• PROBLEM TO WORK ON: From the data below, please reproduce exactly everything from the line that contains "max_by_from gt b l = b ∨ max_by_from" down to the line that contains "Hx as [->|[]%not_elem_of_nil].", with both ends included.

• RECORDS SUPPLIED:
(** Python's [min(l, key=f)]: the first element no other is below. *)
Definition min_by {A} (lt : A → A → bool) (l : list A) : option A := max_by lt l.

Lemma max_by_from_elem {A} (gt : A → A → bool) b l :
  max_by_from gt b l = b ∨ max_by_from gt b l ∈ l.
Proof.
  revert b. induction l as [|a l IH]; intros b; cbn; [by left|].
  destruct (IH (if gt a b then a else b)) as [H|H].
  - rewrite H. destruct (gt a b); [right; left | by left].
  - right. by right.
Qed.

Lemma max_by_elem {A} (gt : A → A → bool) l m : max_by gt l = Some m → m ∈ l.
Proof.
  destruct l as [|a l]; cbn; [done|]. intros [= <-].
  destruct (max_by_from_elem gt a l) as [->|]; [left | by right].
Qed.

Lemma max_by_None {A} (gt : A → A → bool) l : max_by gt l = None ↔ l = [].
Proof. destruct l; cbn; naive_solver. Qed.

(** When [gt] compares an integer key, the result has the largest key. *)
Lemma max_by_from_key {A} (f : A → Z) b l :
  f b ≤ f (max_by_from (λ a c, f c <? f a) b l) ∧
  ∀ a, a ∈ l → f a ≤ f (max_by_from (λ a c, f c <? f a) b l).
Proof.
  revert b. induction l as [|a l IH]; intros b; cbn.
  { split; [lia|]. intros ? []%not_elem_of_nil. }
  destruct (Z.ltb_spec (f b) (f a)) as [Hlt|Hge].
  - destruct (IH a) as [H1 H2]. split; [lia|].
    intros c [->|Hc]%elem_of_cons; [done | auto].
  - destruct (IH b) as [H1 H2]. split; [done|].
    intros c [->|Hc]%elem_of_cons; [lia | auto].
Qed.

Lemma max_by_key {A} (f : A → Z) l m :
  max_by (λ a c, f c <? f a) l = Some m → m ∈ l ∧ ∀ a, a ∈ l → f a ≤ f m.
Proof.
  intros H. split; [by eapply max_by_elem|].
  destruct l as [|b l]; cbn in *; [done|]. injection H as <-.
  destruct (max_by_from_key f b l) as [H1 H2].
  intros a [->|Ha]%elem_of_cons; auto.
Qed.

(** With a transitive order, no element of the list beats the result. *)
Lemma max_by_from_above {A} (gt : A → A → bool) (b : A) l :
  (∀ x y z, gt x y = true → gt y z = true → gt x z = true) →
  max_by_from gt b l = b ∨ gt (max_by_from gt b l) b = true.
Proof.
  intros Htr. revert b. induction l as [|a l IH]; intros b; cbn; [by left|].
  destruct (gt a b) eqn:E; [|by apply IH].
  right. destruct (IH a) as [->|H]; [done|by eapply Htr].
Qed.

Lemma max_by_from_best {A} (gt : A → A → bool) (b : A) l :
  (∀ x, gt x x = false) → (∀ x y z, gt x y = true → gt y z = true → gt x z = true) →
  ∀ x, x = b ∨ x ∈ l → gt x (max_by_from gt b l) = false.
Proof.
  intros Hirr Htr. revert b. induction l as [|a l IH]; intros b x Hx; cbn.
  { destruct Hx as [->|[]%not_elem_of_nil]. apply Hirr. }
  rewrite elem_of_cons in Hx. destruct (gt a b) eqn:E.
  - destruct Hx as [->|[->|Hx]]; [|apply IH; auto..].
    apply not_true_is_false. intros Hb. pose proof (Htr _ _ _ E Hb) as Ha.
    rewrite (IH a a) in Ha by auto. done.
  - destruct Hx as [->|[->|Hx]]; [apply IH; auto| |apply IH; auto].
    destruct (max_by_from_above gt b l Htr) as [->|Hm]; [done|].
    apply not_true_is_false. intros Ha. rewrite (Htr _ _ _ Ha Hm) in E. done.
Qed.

• WRITTEN REPLY:
  max_by_from gt b l = b ∨ max_by_from gt b l ∈ l.
Proof.
  revert b. induction l as [|a l IH]; intros b; cbn; [by left|].
  destruct (IH (if gt a b then a else b)) as [H|H].
  - rewrite H. destruct (gt a b); [right; left | by left].
  - right. by right.
Qed.

Lemma max_by_elem {A} (gt : A → A → bool) l m : max_by gt l = Some m → m ∈ l.
Proof.
  destruct l as [|a l]; cbn; [done|]. intros [= <-].
  destruct (max_by_from_elem gt a l) as [->|]; [left | by right].
Qed.

Lemma max_by_None {A} (gt : A → A → bool) l : max_by gt l = None ↔ l = [].
Proof. destruct l; cbn; naive_solver. Qed.

(** When [gt] compares an integer key, the result has the largest key. *)
Lemma max_by_from_key {A} (f : A → Z) b l :
  f b ≤ f (max_by_from (λ a c, f c <? f a) b l) ∧
  ∀ a, a ∈ l → f a ≤ f (max_by_from (λ a c, f c <? f a) b l).
Proof.
  revert b. induction l as [|a l IH]; intros b; cbn.
  { split; [lia|]. intros ? []%not_elem_of_nil. }
  destruct (Z.ltb_spec (f b) (f a)) as [Hlt|Hge].
  - destruct (IH a) as [H1 H2]. split; [lia|].
    intros c [->|Hc]%elem_of_cons; [done | auto].
  - destruct (IH b) as [H1 H2]. split; [done|].
    intros c [->|Hc]%elem_of_cons; [lia | auto].
Qed.

Lemma max_by_key {A} (f : A → Z) l m :
  max_by (λ a c, f c <? f a) l = Some m → m ∈ l ∧ ∀ a, a ∈ l → f a ≤ f m.
Proof.
  intros H. split; [by eapply max_by_elem|].
  destruct l as [|b l]; cbn in *; [done|]. injection H as <-.
  destruct (max_by_from_key f b l) as [H1 H2].
  intros a [->|Ha]%elem_of_cons; auto.
Qed.

(** With a transitive order, no element of the list beats the result. *)
Lemma max_by_from_above {A} (gt : A → A → bool) (b : A) l :
  (∀ x y z, gt x y = true → gt y z = true → gt x z = true) →
  max_by_from gt b l = b ∨ gt (max_by_from gt b l) b = true.
Proof.
  intros Htr. revert b. induction l as [|a l IH]; intros b; cbn; [by left|].
  destruct (gt a b) eqn:E; [|by apply IH].
  right. destruct (IH a) as [->|H]; [done|by eapply Htr].
Qed.

Lemma max_by_from_best {A} (gt : A → A → bool) (b : A) l :
  (∀ x, gt x x = false) → (∀ x y z, gt x y = true → gt y z = true → gt x z = true) →
  ∀ x, x = b ∨ x ∈ l → gt x (max_by_from gt b l) = false.
Proof.
  intros Hirr Htr. revert b. induction l as [|a l IH]; intros b x Hx; cbn.
  { destruct Hx as [->|[]%not_elem_of_nil]. apply Hirr. }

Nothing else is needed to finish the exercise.